Johannes Beus
Now that the large three have
agreed on a
Sitemaps-format, the time has come to convert projects to it. Sitemaps.org's
XML-schematic is a further development of Google Sitemaps. They are generating purely textual files in the XML-format. The file has to have the UTF-8-encoding. A typical Sitemaps-file looks like this:
<?xml version="1.0" encoding="UTF-8"?>
<urlset xmlns="http://www.sitemaps.org/schemas/sitemap/0.9">
<url>
<loc>http://www.example.org/</loc>
<lastmod>2006-11-12T13:19:21+01:00</lastmod>
<changefreq>monthly</changefreq>
<priority>0.8</priority>
</url>
</urlset>
The first line is a typical XML-header and sets the encoding to UTF-8. Within the urlset every single URL needs to be specified. For this, every URL has to be opened with the <url> tag and closed with </url>.
<loc> is the only tag that is mandatory within <url>. It determines the URL. Here it is important to know that specific characters within the URL have to be escaped. The characters are &, ', ", > und <. They have to be replaced by their HTML-equivalent.
<lastmod> is the time of the last change of the file. This can help searchengines skip files that have not changed which will then save traffic for both the searchengine as well as the siteoperator. This information is formated in ISO 8601. If the Sitemaps can be created with PHP, the “c” format can be used (echo date(#c#, getlastmod($file));)
<changefreq> can take on the following values: always, hourly, daily, weekly, monthly, yearly, never. Always should be used when the site will show new content every time the crawler comes to visit. This happens, for example, with random quotes. Never is for Archivepages. This specification is nothing more than a recommendation how often the page should be crawled. For the searchengine this is not a binding statement and is being handled differently by the searchengines.
<priority> is a number between 0.0 and 1.0 which sets the relative priority of the page in reference to the other sites pages within the Sitemap. This statement has no bearing on the SERPs.
The maximum size for a Sitemaps-file is 10 Megabytes (10,485,760 bytes) or 50.000 URLs. The Sitemap may also be packed with GZip but may not exceed the 50,000 URLs. If you have projects which exceed this maximum, you can set up an Index-Sitemap. Contained therein you can refer to up to 1000 further Sitemaps which can hold 50,000 URLs each.

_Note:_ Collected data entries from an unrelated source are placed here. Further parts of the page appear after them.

(* ===== verification/VcpReply.v ===== *)
(** The other direction of the native protocol: a reply is read back by the
    client as what the server answered, a whole call is the server's execution
    of the command, and the streamed batch reply is the buffered one. *)

From S2P Require Import Prelude Bytes Text Core Record Glob Clock Arith Float Command Vcp VcpEncode VcpClient VcpSpec.

#[local] Delimit Scope string_scope with str.

(** ** The streamed batch reply *)

Definition push_value (out : bytes) (value : option Value) : bytes :=
  match value with Some v => ValuesFrame_hit out v | None => ValuesFrame_miss out end.

Definition slot_bytes (value : option Value) : bytes :=
  match value with
  | Some v => [Byte.x01] ++ le_bytes 4 (v_mc_flags v) ++ le_bytes 8 (v_cas v)
              ++ le_bytes 4 (wrapping 32 (len (v_data v))) ++ v_data v
  | None => [Byte.x00]
  end.

Lemma values_body_app values :
  values_body values = le_bytes 4 (wrapping 32 (len values)) ++ mjoin (slot_bytes <$> values).
Proof. unfold values_body. apply foldl_push. by intros out [v|]. Qed.

Lemma push_values_app out values : foldl push_value out values = out ++ mjoin (slot_bytes <$> values).
Proof. apply foldl_push. by intros o [v|]. Qed.
(* ===== verification/AuthFileSpec.v ===== *)
(** Reading the credential file: a file is taken whole, exactly as its grammar
    reads it, or refused at its first line that is wrong.  The grammar is the
    relation [Row]; [Rows] and [FirstWrong] lift it to files. *)

From S2P Require Import Prelude Bytes Text Core Record Glob Clock Arith Float Command Vcp Auth AuthFile.

(** ** Splitting *)

Definition plain_char (c : Z) : bool := negb (is_whitespace c).

Lemma fields_from_word w field rest :
  forallb plain_char w = true -> fields_from field (w ++ rest) = fields_from (field ++ w) rest.
Proof.
  revert field. induction w as [|c w IH]; intros field H; simpl; [by rewrite app_nil_r|].
  simpl in H. apply andb_true_iff in H as [Hc H]. unfold plain_char in Hc.
  rewrite (proj1 (negb_true_iff _) Hc), IH by done. by rewrite <- app_assoc.
Qed.

(** A word, spaces, and what follows. *)
Lemma fields_word w c rest :
  w <> [] -> forallb plain_char w = true -> is_whitespace c = true ->
  split_whitespace (w ++ c :: rest) = w :: split_whitespace rest.
Proof.
  intros Hw Hp Hc. unfold split_whitespace. rewrite fields_from_word by done. simpl.
  rewrite Hc, bool_decide_false by done. done.
Qed.

Lemma fields_space c rest : is_whitespace c = true -> split_whitespace (c :: rest) = split_whitespace rest.
Proof. intros Hc. unfold split_whitespace. simpl. by rewrite Hc. Qed.

Lemma fields_last w : w <> [] -> forallb plain_char w = true -> split_whitespace w = [w].
Proof.
  intros Hw Hp. unfold split_whitespace. rewrite <- (app_nil_r w), fields_from_word by done. simpl.
  rewrite !app_nil_r. by rewrite bool_decide_false.
Qed.

Lemma fields_from_plain field s :
  forallb plain_char field = true ->
  Forall (fun w => w <> [] /\ forallb plain_char w = true) (fields_from field s).
Proof.
  revert field. induction s as [|c s IH]; intros field Hf; simpl.
  - case_bool_decide; [done|]. by repeat constructor.
  - destruct (is_whitespace c) eqn:E.
    + case_bool_decide; [by apply IH|]. constructor; [done|by apply IH].
    + apply IH. rewrite forallb_app, Hf. simpl. unfold plain_char. by rewrite E.
Qed.

(** Fields are never empty and hold no whitespace: the check of an [mtls]
    subject for whitespace never fails. *)
Lemma split_whitespace_plain s :
  Forall (fun w => w <> [] /\ forallb plain_char w = true) (split_whitespace s).
Proof. by apply fields_from_plain. Qed.

Lemma split_once_app sep a b :
  sep ∉ a -> split_once sep (a ++ sep :: b) = Some (a, b).
Proof.
  induction a as [|c a IH]; simpl; intros H; [by rewrite Z.eqb_refl|].
  apply not_elem_of_cons in H as [Hc Ha]. rewrite (proj2 (Z.eqb_neq _ _)) by done.
  by rewrite IH.
Qed.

To inform searchengines about updated Sitemaps, the protocol is supposed to “ping” a searchengine interface. Until now, only Google realized this feature. For this “ping” just call up the following address:
www.google.com/webmasters/sitemaps/ping?sitemap=http%3A%2F%2Fwww.example.org%2Fsitemap.xml – Google will return the HTTP-returncode 200 to confirm that the Sitemap was correctly recognized.